[Saved entries]
*** Block opens ***
(** The connection is closed when the command is done. *)
Definition close_node {A} (r : outcome A) : st NodeCLI A := λ c,
  (r, mkNodeCLI (nc_Input c) (nc_AlreadyRunningPort c) (nc_AuthStr c)
        (set_DB (CloseConnection (nd_DB (nc_Node c))) (nc_Node c)) (nc_created c) (nc_files c) (nc_pid c)
        (nc_signals c) (nc_out c)).

Definition ExecuteCommand (e : node_env) : command :=
  _ ← CreateNode e;
  Command ← cli_get (λ c, ai_Command (nc_Input c));
  exists_ ← (if bool_decide (Command ∈ without_blockchain) then mret true else node_db BlockchainExist);
  if negb exists_ then fail err_no_blockchain
  else effect (λ c, let '(r, c) := run_command e Command c in close_node r c).

(** *** Managing the running node *)

Definition createDaemonManager (e : node_env) : command :=
  _ ← CreateNode e;
  exists_ ← node_db BlockchainExist;
  if negb exists_ then fail err_no_blockchain else mret tt.

Definition on_daemon {A} (op : st (pid_file * list Z) A) : st NodeCLI A := λ c,
  let '(r, (pid, signals)) := op (nc_pid c, nc_signals c) in
  (r, mkNodeCLI (nc_Input c) (nc_AlreadyRunningPort c) (nc_AuthStr c) (nc_Node c) (nc_created c) (nc_files c) pid
        signals (nc_out c)).

(** The result is the authentication text of the server that this process goes on
    as, if it does. *)
Definition run_manage_command (e : node_env) (Command : bytes) : st NodeCLI (option bytes) :=
  port ← cli_get (λ c, ai_Port (nc_Input c));
  minter ← cli_get (λ c, nd_MinterAddress (nc_Node c));
  datadir ← cli_get (λ c, ai_DataDir (nc_Input c));
  files ← cli_get nc_files;
  if bool_decide (Command = str "startnode") then
    _ ← on_pid (StartServer (ne_alive e) port minter datadir files (ne_started e) (ne_io e) (ne_random e) (ne_polls e));
    mret None
  else if bool_decide (Command = str "startintnode") then
    auth ← on_pid (StartServerInteractive (ne_alive e) port minter datadir files (ne_own_pid e) (ne_io e) (ne_random e));
    mret (Some auth)
  else if bool_decide (Command = str "stopnode") then _ ← on_daemon StopServer; mret None
  else if bool_decide (Command = Daemonprocesscommandline) then
    auth ← cli_get (λ c, DaemonizeServer_auth (nc_pid c)); mret (Some auth)
  else if bool_decide (Command = str "nodestate") then
    _ ← CreateNode e; _ ← commandShowState e; mret None
  else fail (EMsg "Unknown node manage command").

Definition ExecuteManageCommand (e : node_env) : st NodeCLI (option bytes) :=
  _ ← createDaemonManager e;
  Command ← cli_get (λ c, ai_Command (nc_Input c));
  run_manage_command e Command.

(** ** [main.go]

    The input is read, and one of five things is done.  Errors of the commands are
    logged; the one of [UpdateConfig] is dropped. *)
Inductive main_result :=
| BadInput (e : goerror)
| Usage
| ConfigUpdated (files : gmap bytes bytes)
| Done (r : outcome (option bytes)) (c : NodeCLI)
| UnknownCommand.

Definition main (open_error : bytes → option goerror) (open_write : option goerror)
    (write_error : option (goerror * bytes)) (e : node_env) (args : list bytes) (exe_dir : option bytes)
    (files : gmap bytes bytes) (db : DB) (pid : pid_file) : outcome main_result :=
  match GetAppInput open_error args exe_dir files with
  | Err e => Ret (BadInput e)
  | Panic p => Panic p
  | OutOfFuel => OutOfFuel
  | Ret input =>
      if CheckNeedsHelp input then Ret Usage
      else if CheckConfigUpdateNeeded input then
        Ret (ConfigUpdated (drop_err (UpdateConfig open_error open_write write_error input) files).2)
      else
        let cli := getNodeCLI input db files pid in
        if isInteractiveMode (ai_Command input) then
          let '(r, c) := ExecuteCommand e cli in Ret (Done (_ ← r; Ret None) c)
        else if isNodeManageMode (ai_Command input) then
          let '(r, c) := ExecuteManageCommand e cli in Ret (Done r c)
        else Ret UnknownCommand
  end.
End NodeCLI.

(** ** What the chain is printed as *)

Section PrintChain.
Context `{Crypto} `{BoltLaws} `{GoSort} `{GoRange} `{!Gob Transaction} `{!Gob Block} `{!GobLaws Block} `{!Gob BlockShort}.
Context `{!Gob (list TXOutputIndependent)}.
Context `{!Gob (list bytes)} `{!Gob (list TransactionsIndexSpentOutputs)}.
Context `{Network} `{ComGob} `{!Gob (option (gmap bytes Wallet))} `{GoParse} `{JsonConfig}.
Implicit Types (c : NodeCLI) (f : boltfile) (bs : list Block).

(** The command line after it printed some lines. *)
Definition with_out (ls : list line) c : NodeCLI :=
  mkNodeCLI (nc_Input c) (nc_AlreadyRunningPort c) (nc_AuthStr c) (nc_Node c) (nc_created c) (nc_files c) (nc_pid c)
    (nc_signals c) (nc_out c ++ ls).

Lemma with_out_nil c : with_out [] c = c.
Proof. unfold with_out. rewrite app_nil_r. by destruct c. Qed.

Lemma with_out_app l1 l2 c : with_out l2 (with_out l1 c) = with_out (l1 ++ l2) c.
Proof. unfold with_out. simpl. by rewrite app_assoc. Qed.

Lemma printed_run ls c : printed ls c = (Ret tt, with_out ls c).
Proof.
  revert c. induction ls as [|l ls IH]; intros c; [by rewrite with_out_nil|].
  change (printed (l :: ls) c) with (printed ls (with_out [l] c)). by rewrite IH, with_out_app.
Qed.

Lemma printed_each {A} (g : A → list line) l c :
  sfor l (λ _ a, printed (g a)) tt c = (Ret tt, with_out (mjoin (map g l)) c).
Proof.
  revert c. induction l as [|a l IH]; intros c; [by rewrite with_out_nil|].
  simpl. unfold mbind, st_bind. rewrite printed_run, IH. by rewrite with_out_app.
Qed.

(** Reading the database of an open node changes nothing. *)
Lemma node_db_ask {A} (g : DB → outcome A) c : node_db (ask g) c = (g (nd_DB (nc_Node c)), c).
Proof. by destruct c as [? ? ? [] ? ? ? ? ?]. Qed.

Lemma node_db_asking {A} (g : DB → outcome A) c :
  openedConn (nd_DB (nc_Node c)) = true → node_db (asking g) c = (g (nd_DB (nc_Node c)), c).
Proof.
  intros Ho. destruct c as [? ? ? [db ? ? ? ?] ? ? ? ? ?]. simpl in *.
  unfold node_db, on_cli_node, on_db, asking, get_DB, OpenConnectionIfNeeded, mbind, st_bind. simpl. by rewrite Ho.
Qed.

(** The text of a block; every transaction of the chain has an input. *)
Definition simpler (b : Block) : BlockSimpler :=
  match GetSimpler b with Ret s => s | _ => mkBlockSimpler 0 [] [] [] 0 0 end.
Definition printable (b : Block) : Prop := Forall (λ tx, tx_Vin tx ≠ []) (blk_Transactions b).

Lemma GetSimpler_printable b :
  printable b → GetSimpler b = Ret (simpler b) ∧ bk_PrevBlockHash (simpler b) = blk_PrevBlockHash b.
Proof.
  intros Hp. unfold simpler, GetSimpler. destruct (mfor_snoc_total tx_String (blk_Transactions b) []) as (ss & E & _).
  - intros tx Hin. unfold printable in Hp. rewrite Forall_forall in Hp. specialize (Hp tx Hin).
    unfold tx_String. destruct (tx_Vin tx) as [|v vins]; [done|].
    change (index (v :: vins) 0) with (Ret v). rewrite ret_bind.
    destruct (destination _ _) as [to amount]. by eexists.
  - rewrite E. done.
Qed.

(** What the loop prints for a block, and what it keeps to print at the end. *)
Definition block_text (View : bytes) (b : Block) : list line :=
  if bool_decide (View = str "short") then framed (short_body (simpler b))
  else if bool_decide (View = str "shortr") then []
  else block_lines "============ Block %x ============" (simpler b).
Definition block_kept (View : bytes) (b : Block) : list (list line) :=
  if bool_decide (View = str "shortr") then [short_body (simpler b)] else [].

Lemma print_blocks_run f top bs View fuel c blocks :
  opened f (nd_DB (nc_Node c)) → path f top bs → Forall printable bs → length bs ≤ fuel →
  print_blocks fuel View (mkBlockchainIterator top) blocks c
  = (Ret (blocks ++ mjoin (map (block_kept View) bs)), with_out (mjoin (map (block_text View) bs)) c).
Proof.
  intros Ho Hp Hpr. revert top fuel c blocks Ho Hp. induction bs as [|b bs IH]; intros top fuel c blocks Ho Hp Hf.
  { by apply path_inv in Hp as (b & bs' & [=] & _). }
  apply Forall_cons in Hpr as [Hb Hpr]. apply path_inv in Hp as (b' & bs' & [= <- <-] & Hst & _ & Hnext).
  destruct fuel as [|fuel]; [simpl in Hf; lia|]. cbn [length] in Hf.
  destruct (GetSimpler_printable b Hb) as [Hs Hprev].
  cbn [print_blocks]. unfold mbind, st_bind at 1. rewrite node_db_ask, (Next_stored f _ _ b) by done.
  unfold st_bind at 1, lift. rewrite Hs.
  set (kept := blocks ++ block_kept View b). set (c1 := with_out (block_text View b) c).
  assert (Hbody : (if bool_decide (View = str "short") then st_bind _ _ (λ _, mret blocks) (printed (framed (short_body (simpler b))))
    else if bool_decide (View = str "shortr") then mret (blocks ++ [short_body (simpler b)])
    else st_bind _ _ (λ _, mret blocks) (printed (block_lines "============ Block %x ============" (simpler b)))) c = (Ret kept, c1)).
  { unfold kept, c1, block_kept, block_text.
    destruct (decide (View = str "short")) as [->|Hn1]; [|rewrite (bool_decide_eq_false_2 (View = str "short")) by done].
    - rewrite bool_decide_eq_true_2, bool_decide_eq_false_2 by done. unfold st_bind. rewrite printed_run. by rewrite app_nil_r.
    - case_bool_decide; [by rewrite with_out_nil|]. unfold st_bind. rewrite printed_run. by rewrite app_nil_r. }
  unfold st_bind at 1. rewrite Hbody, Hprev, is_first_nil. cbn [map mjoin list_join].
  rewrite <- with_out_app, app_assoc. fold c1 kept.
  destruct Hnext as [[-> ->]|[Hne Hp]]; [rewrite bool_decide_eq_true_2 by done; simpl; by rewrite app_nil_r, with_out_nil|].
  rewrite bool_decide_eq_false_2 by done. by apply (IH Hpr (blk_PrevBlockHash b)); [|done|lia].
Qed.

(** What [printchain] prints for a chain from the top to the first block. *)
Definition chain_text (View : bytes) bs : list line :=
  if bool_decide (View = str "short") then mjoin (map (λ b, framed (short_body (simpler b))) bs)
  else if bool_decide (View = str "shortr") then mjoin (map (λ b, framed (short_body (simpler b))) (rev bs))
  else mjoin (map (λ b, block_lines "============ Block %x ============" (simpler b)) bs).

(** [printchain] prints every block of the main chain once and changes nothing,
    from the top to the first block, and in reverse order for the view [shortr]. *)
Theorem commandPrintChain_spec e f top bs c :
  opened f (nd_DB (nc_Node c)) → bget f blocksBucket (str "l") = Some top → top ≠ [] → path f top bs →
  Forall printable bs → length bs ≤ ne_fuel e →
  commandPrintChain e c = (Ret tt, with_out (chain_text (aa_View (ai_Args (nc_Input c))) bs) c).
Proof.
  intros Ho Ht Hne Hp Hpr Hf. set (View := aa_View (ai_Args (nc_Input c))).
  unfold commandPrintChain, mbind, st_bind at 1. rewrite node_db_asking by apply Ho.
  rewrite (NewBlockchainIterator_top f _ top) by done.
  unfold st_bind at 1, cli_arg, cli_get, ask. fold View. unfold st_bind at 1.
  rewrite (print_blocks_run f top bs) by done. cbn [app]. unfold chain_text.
  destruct (decide (View = str "shortr")) as [E|E].
  - rewrite E. rewrite (bool_decide_eq_true_2 (str "shortr" = str "shortr")), (bool_decide_eq_false_2 (str "shortr" = str "short")) by done.
    rewrite printed_each, with_out_app. do 2 f_equal. unfold block_text, block_kept.
    rewrite (bool_decide_eq_true_2 (str "shortr" = str "shortr")), (bool_decide_eq_false_2 (str "shortr" = str "short")) by done.
    replace (mjoin (map (λ _, []) bs)) with (@nil line) by (by clear; induction bs).
    replace (mjoin (map (λ b, [short_body (simpler b)]) bs)) with (map (λ b, short_body (simpler b)) bs)
      by (clear; induction bs as [|b bs IH]; [done|]; simpl; by rewrite IH).
    by rewrite <- !map_rev, map_map.
  - rewrite (bool_decide_eq_false_2 (View = str "shortr")) by done. unfold block_text.
    rewrite (bool_decide_eq_false_2 (View = str "shortr")) by done. by case_bool_decide.
Qed.
End PrintChain.

(** ** An instance *)

Module NodeCLIDemo.
Import ToyCrypto MapBolt InsertionSort MapRange Codecs Demo IndexDemo ComCodecs WalletDemo ConfigDemo.

Definition demo_args (View : string) : AllPossibleArgs :=
  mkAllPossibleArgs [] [] [] 0 [] 0 [] [] f64_zero [] [] (str View) false.
Definition demo_cli (command View : string) : NodeCLI :=
  mkNodeCLI (Config.mkAppInput (str command) [] [] 2000 [] (str "/d/") [] (demo_args View)
               (Connections.mkDatabaseConfig [] [] [])) 0 []
    (blank_node demo_db []) true ∅ None [] [].
Definition demo_env : node_env :=
  mkNodeEnv 5 5 (Ret []) (Err (EMsg "none")) 0 (λ _, None) keys (λ _ _, 0%N) (λ _, false) None io_fine [] (λ _, None) 1.

Lemma commandPrintChain_spec_witness :
  commandPrintChain demo_env (demo_cli "printchain" "shortr") = (Ret tt, with_out
    [ ("==============="%string, []); ("Hash: %x"%string, [ABytes hash_g]);
      ("Height: %d, Transactions: %d"%string, [AInt 0; AInt (-1)]); ("Prev: %x"%string, [ABytes []]); (""%string, []);
      ("==============="%string, []); ("Hash: %x"%string, [ABytes hash_a]);
      ("Height: %d, Transactions: %d"%string, [AInt 1; AInt (-1)]); ("Prev: %x"%string, [ABytes hash_g]); (""%string, []) ]
    (demo_cli "printchain" "shortr")).
Proof.
  apply (commandPrintChain_spec demo_env demo_chain hash_a [blk_a; blk_g]).
  - apply demo_opened.
  - reflexivity.
  - discriminate.
  - apply demo_path_a.
  - apply Forall_cons. split; [constructor|]. apply Forall_cons. split; constructor.
  - cbn. lia.
Defined.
*** Block closes ***
# PROBLEM DESCRIPTION
Return, from the data, each line that has the word "Lemma" in it.

# ANSWER SECTION
Lemma with_out_nil c : with_out [] c = c.
Lemma with_out_app l1 l2 c : with_out l2 (with_out l1 c) = with_out (l1 ++ l2) c.
Lemma printed_run ls c : printed ls c = (Ret tt, with_out ls c).
Lemma printed_each {A} (g : A → list line) l c :
Lemma node_db_ask {A} (g : DB → outcome A) c : node_db (ask g) c = (g (nd_DB (nc_Node c)), c).
Lemma node_db_asking {A} (g : DB → outcome A) c :
Lemma GetSimpler_printable b :
Lemma print_blocks_run f top bs View fuel c blocks :
Lemma commandPrintChain_spec_witness :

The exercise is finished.